The office is abuzz. The days following Hack Day at Percolate are always filled with conversations about presentations, teams, and the various projects that were worked on. These conversations are happening yet again at the
water cooler cold brew keg now that our 2017 Hack Day has come to a close.
Percolates has run many Hack Days in the past. If your office has never done a hack day, we would highly recommend it. It’s a great way for people who usually might not work together to come together to build something outside of the scope of their 9-to-5. It’s also a great way for people to feel more connected to the office and provide solutions to those small things that people know need a bit of work.
Cost versus Returns
Hack days are not necessarily expensive to run. At Percolate we award small prizes for some of the best projects and give each team a small budget to work with. The real cost of running a hack day is time; a full day away from your desk for all employees at a company can be difficult to both pitch and to arrange. Thankfully at Percolate, we’ve seen a lot of value in doing so year over year. The real value is not the various office improvements and a handful of Slack bots that get build on Hack Day, but the bi-product is much more rewarding: a large increase in cross-functional teamwork (getting to work with people you’ve never worked with, or even met, before), people getting recharged, adding to a fun office culture, pictures and videos that will be used in marketing materials for years to come, and that general “buzz” we alluded to before. Or maybe that’s just the cold brew. Who knows.
What we built this year
Hack Day projects seemed to fall into a couple distinct categories this year: Office improvements, communication, celebrating achievements, and … musicals? More on that later. There were many projects worked on across our New York, San Francisco, Miami, and London offices this year. Here is just a taste of some of the projects that happened this year.
Monitoring the cold brew
A team in the New York office build a system to monitor the status of our coffee supply. The solution includes various buttons, lights, and circuit board with a wifi module that posts to Slack when we’re getting low on cold brew. Not only useful, but very well constructed:
Making things more green
A particularly green-fingered team built planter boxes filled with plants and seeds to put around the office. The idea is to plant things that we can use in the office kitchen, and to also have some extra greenery around. The story of one of our employees getting kicked off of a city bus for having lumber in-hand may go down in history at Percolate.
Making things less green
A couple of this years projects were picked back up from previous hack days. These include things like polishing up our coffee grinder box that’s been in use since our 2015 Hack Day, and finishing up some painting work that needed to be done in our NYC office to cover up the last of the 70’s mint-green window trim paint color.

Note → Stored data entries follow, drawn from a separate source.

(** X3.  The only recipients [SendMail] declares are addresses of [To],
    from its first one on and in its order; the addresses of [Cc] and
    [Bcc] are never declared.  A call that returns nil has declared
    every address of [To]. *)
Theorem SendMail_declares_only_To (srv : Server) (c : SMTP) (email : Email) (w0 : World) :
  exists r calls printed n,
    SendMail srv c email w0 = (r, mkWorld (wire w0 ++ calls) (stdout w0 ++ printed)) /\
    List.filter isRcpt calls = CallRcpt <$> take n (To email) /\
    match r with
    | Some _ => True
    | None => List.filter isRcpt calls = CallRcpt <$> To email
    end.
Proof.
  destruct (SendMail_run srv c email w0) as (r & calls & printed & Hrun & Hshape).
  assert (Hhs : List.filter isRcpt (handshake c) = []) by done.
  inversion Hshape as [n call e Hn Hacc Hrej | pre addr post msg HTo Hacc Hrej
                       | e Hacc Hrej | wr cl Hacc Hwr Hcl]; subst.
  - exists (Some (handshake_error n e)), (take (S n) (handshake c)), [], 0%nat.
    split; [done|]. split; [|done].
    by destruct n as [|[|[|[|n]]]].
  - eexists _, _, [], (length (pre ++ [addr])). split; [done|]. split; [|done].
    rewrite !List.filter_app, Hhs, filter_rcpts_all, HTo. cbn [List.filter isRcpt app].
    rewrite (cons_middle addr pre post), app_assoc, take_app_length.
    by rewrite fmap_app.
  - eexists _, _, [], (length (To email)). split; [done|]. split; [|done].
    rewrite !List.filter_app, Hhs, filter_rcpts_all, firstn_all. cbn [List.filter isRcpt app].
    by rewrite app_nil_r.
  - eexists _, _, _, (length (To email)). split; [done|].
    assert (Hall : List.filter isRcpt
               (handshake c ++ (CallRcpt <$> To email) ++
                [CallData; CallWrite (message email); CallWriterClose; CallClose]) =
             CallRcpt <$> To email).
    { rewrite !List.filter_app, Hhs, filter_rcpts_all. cbn [List.filter isRcpt app].
      by rewrite app_nil_r. }
    split; [by rewrite firstn_all|].
    by destruct (srv (entered_data c email (wire w0)) (CallWrite (message email))).
Qed.

(** X4.  [Data] is called at most once, and only after the peer has
    accepted the handshake and every address of [To]; at most one
    payload is written, it is the composed message, and only after the
    peer has accepted [Data]. *)
Theorem SendMail_phase_order (srv : Server) (c : SMTP) (email : Email) (w0 : World) :
  exists r calls printed,
    SendMail srv c email w0 = (r, mkWorld (wire w0 ++ calls) (stdout w0 ++ printed)) /\
    (if accepted srv (wire w0) (handshake c ++ (CallRcpt <$> To email))
     then count isData calls = 1%nat
     else count isData calls = 0%nat) /\
    (if accepted srv (wire w0) (handshake c ++ (CallRcpt <$> To email) ++ [CallData])
     then List.filter isWrite calls = [CallWrite (message email)]
     else List.filter isWrite calls = []).
Proof.
  destruct (SendMail_run srv c email w0) as (r & calls & printed & Hrun & Hshape).
  exists r, calls, printed. split; [done|].
  assert (Hd : count isData (handshake c) = 0%nat) by done.
  assert (Hw : List.filter isWrite (handshake c) = []) by done.
  inversion Hshape as [n call e Hn Hacc Hrej | pre addr post msg HTo Hacc Hrej
                       | e Hacc Hrej | wr cl Hacc Hwr Hcl]; subst.
  - rewrite <- (app_nil_r (CallRcpt <$> To email)) at 1.
    rewrite !(handshake_unaccepted srv c _ _ n call e Hn Hrej).
    by destruct n as [|[|[|[|n]]]].
  - rewrite <- (app_nil_r (CallRcpt <$> To email)) at 1.
    rewrite !(recipient_unaccepted srv c email _ _ pre addr post msg HTo Hrej).
    rewrite !count_app, Hd, count_rcpts by done.
    by rewrite !List.filter_app, Hw, filter_rcpts_none.
  - rewrite Hacc, (data_unaccepted srv c email _ _ e Hrej).
    rewrite !count_app, Hd, count_rcpts by done.
    by rewrite !List.filter_app, Hw, filter_rcpts_none.
  - rewrite Hacc, (accepted_prefix _ _ _ [CallData]) by (by rewrite <- app_assoc).
    rewrite !count_app, Hd, count_rcpts by done.
    by rewrite !List.filter_app, Hw, filter_rcpts_none.
Qed.



(** X6.  [SendMail] prints at most one line: the warning about the
    close of the writer, when that close fails, and nothing in any
    other run. *)
Theorem SendMail_prints_only_the_warning (srv : Server) (c : SMTP) (email : Email)
    (w0 : World) :
  exists r calls printed,
    SendMail srv c email w0 = (r, mkWorld (wire w0 ++ calls) (stdout w0 ++ printed)) /\
    printed =
      (if accepted srv (wire w0) (handshake c ++ (CallRcpt <$> To email) ++ [CallData])
       then match srv (entered_data c email (wire w0) ++ [CallWrite (message email)])
                      CallWriterClose with
            | Some e => [CleanupWarning e]
            | None => []
            end
       else []).
Proof.
  destruct (SendMail_run srv c email w0) as (r & calls & printed & Hrun & Hshape).
  exists r, calls, printed. split; [done|].
  inversion Hshape as [n call e Hn Hacc Hrej | pre addr post msg HTo Hacc Hrej
                       | e Hacc Hrej | wr cl Hacc Hwr Hcl]; subst.
  - by rewrite (handshake_unaccepted srv c _ _ n call e Hn Hrej).
  - by rewrite (recipient_unaccepted srv c email _ _ pre addr post msg HTo Hrej).
  - by rewrite (data_unaccepted srv c email _ _ e Hrej).
  - by rewrite Hacc.
Qed.

(** X7.  [SendMail] returns nil exactly when the peer accepts the
    handshake, every address of [To], [Data] and the write of the
    message; what the peer answers to the two closes plays no part. *)
Theorem SendMail_succeeds_iff (srv : Server) (c : SMTP) (email : Email) (w0 : World) :
  (SendMail srv c email w0).1 = None <->
  accepted srv (wire w0)
    (handshake c ++ (CallRcpt <$> To email) ++ [CallData; CallWrite (message email)])
    = true.
Proof.
  destruct (SendMail_run srv c email w0) as (r & calls & printed & Hrun & Hshape).
  rewrite Hrun. cbn [fst].
  inversion Hshape as [n call e Hn Hacc Hrej | pre addr post msg HTo Hacc Hrej
                       | e Hacc Hrej | wr cl Hacc Hwr Hcl]; subst.
  - by rewrite (handshake_unaccepted srv c _ _ n call e Hn Hrej).
  - by rewrite (recipient_unaccepted srv c email _ _ pre addr post msg HTo Hrej).
  - by rewrite (data_unaccepted srv c email _ _ e Hrej).
  - change [CallData; CallWrite (message email)]
      with ([CallData] ++ [CallWrite (message email)]).
    rewrite !app_assoc, accepted_app, <- !app_assoc, Hacc. cbn [andb accepted].
    fold (entered_data c email (wire w0)).
    by destruct (srv (entered_data c email (wire w0)) (CallWrite (message email))).
Qed.

Lemma SendMail_succeeds_iff_witness :
  (SendMail srv_bad_close client_example email_pair fresh).1 = None /\
  accepted srv_bad_close (wire fresh)
    (handshake client_example ++ (CallRcpt <$> To email_pair) ++
     [CallData; CallWrite (message email_pair)]) = true.
Proof.
  split; [|reflexivity].
  apply (proj2 (SendMail_succeeds_iff srv_bad_close client_example email_pair fresh)).
  reflexivity.
Defined.

(** X8.  Every run of [SendMail] starts by dialling [host:port]: no
    connection is kept from one call to the next, so two calls in a
    row dial twice. *)
Theorem SendMail_dials_every_time (srv : Server) (c : SMTP) (first second : Email)
    (w0 : World) :
  exists rest1 rest2,
    wire (SendMail srv c first w0).2 =
      wire w0 ++ CallDial (host c +:+ ":" +:+ port c) :: rest1 /\
    wire (SendMail srv c second (SendMail srv c first w0).2).2 =
      wire w0 ++ CallDial (host c +:+ ":" +:+ port c) :: rest1 ++
                 CallDial (host c +:+ ":" +:+ port c) :: rest2.
Proof.
  assert (Hdial : forall email w, exists rest,
             wire (SendMail srv c email w).2 =
               wire w ++ CallDial (host c +:+ ":" +:+ port c) :: rest).
  { intros email w.
    destruct (SendMail_run srv c email w) as (r & calls & printed & Hrun & Hshape).
    rewrite Hrun. cbn [snd wire].
    inversion Hshape as [n call e Hn Hacc Hrej | pre addr post msg HTo Hacc Hrej
                         | e Hacc Hrej | wr cl Hacc Hwr Hcl]; subst;
      [destruct n as [|[|[|[|n]]]]; [| | | |done] |..]; by eexists. }
  destruct (Hdial first w0) as [rest1 H1].
  destruct (Hdial second (SendMail srv c first w0).2) as [rest2 H2].
  exists rest1, rest2. split; [done|].
  rewrite H2, H1. by rewrite <- app_assoc.
Qed.

(** ** Construction, once more *)

(** X9.  [New] validates nothing: any strings, empty ones included, and
    any port that is a Go [int], zero and negative ones included, give
    a client, and [GetPort] gives the port back. *)
Theorem New_keeps_any_port (sender pass hostname : string) (portNumber : Z) :
  strconv.minInt <= portNumber <= strconv.maxInt ->
  exists c : SMTP,
    New sender pass hostname portNumber = Ok c /\
    port c = strconv.Itoa portNumber /\
    GetPort c = portNumber.
Proof.
  intros Hport. eexists. split; [reflexivity|]. split; [reflexivity|].
  unfold GetPort. cbn [port]. by rewrite Atoi_Itoa.
Qed.

Lemma New_keeps_any_port_witness :
  strconv.minInt <= -1 <= strconv.maxInt /\
  exists c : SMTP,
    New "" "" "" (-1) = Ok c /\
    port c = strconv.Itoa (-1) /\
    GetPort c = -1.
Proof.
  assert (H : strconv.minInt <= -1 <= strconv.maxInt) by (by vm_compute).
  split; [exact H|]. exact (New_keeps_any_port "" "" "" (-1) H).
Defined.

(** X10.  [GetPort] drops the error of [strconv.Atoi]: on a client whose
    port text is not a number, the zero value [SMTP{}] for one, it
    returns 0. *)
Theorem GetPort_of_unparsable_port (c : SMTP) :
  (strconv.Atoi (port c)).2 = Some strconv.ErrSyntax -> GetPort c = 0.
Proof.
  unfold GetPort, strconv.Atoi. destruct (port c) as [|c0 tl]; [done|].
  destruct (strconv.ParseUint _) as [un [[|]|]]; cbn [fst snd]; [done| |];
    unfold strconv.signed;
    repeat match goal with |- context [if ?b then _ else _] => destruct b end;
    by cbn [fst snd].
Qed.

Lemma GetPort_of_unparsable_port_witness :
  (strconv.Atoi (port zero_SMTP)).2 = Some strconv.ErrSyntax /\ GetPort zero_SMTP = 0.
Proof. split; [reflexivity|]. apply GetPort_of_unparsable_port. reflexivity. Defined.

One of the many benefits of working at Percolate (we’re hiring, by the way) is a weekly catered lunch. In this past our lunch options have been picked by our wonderful People Operations team. This Hack Day, a group of employees built a Slack integration as a way for the offices to vote on different lunch choices curated by People Ops. A nice addition to an already enjoyable perk.
La La Percolate
Our 2nd place winner at Hack Day 2017 created a video about life at Percolate, in the style of La La Land. Keep an eye on your social channels (follow us on Instagram, Twitter, Facebook, and Youtube), as we’ll be posting the video next week once a few finishing touches are added.
Teamwork and Innovation
With another Hack Day under our belts, what’s the takeaway? Why do we choose to do this every year? I think the answer is simple; Hack Day doesn’t just build new projects or improve the office environment. It creates closer teams, gives people a chance to work on something new, gets people talking, and lets people be innovative in unique ways. In short, it creates a company that is slightly better than the one that existed the day before.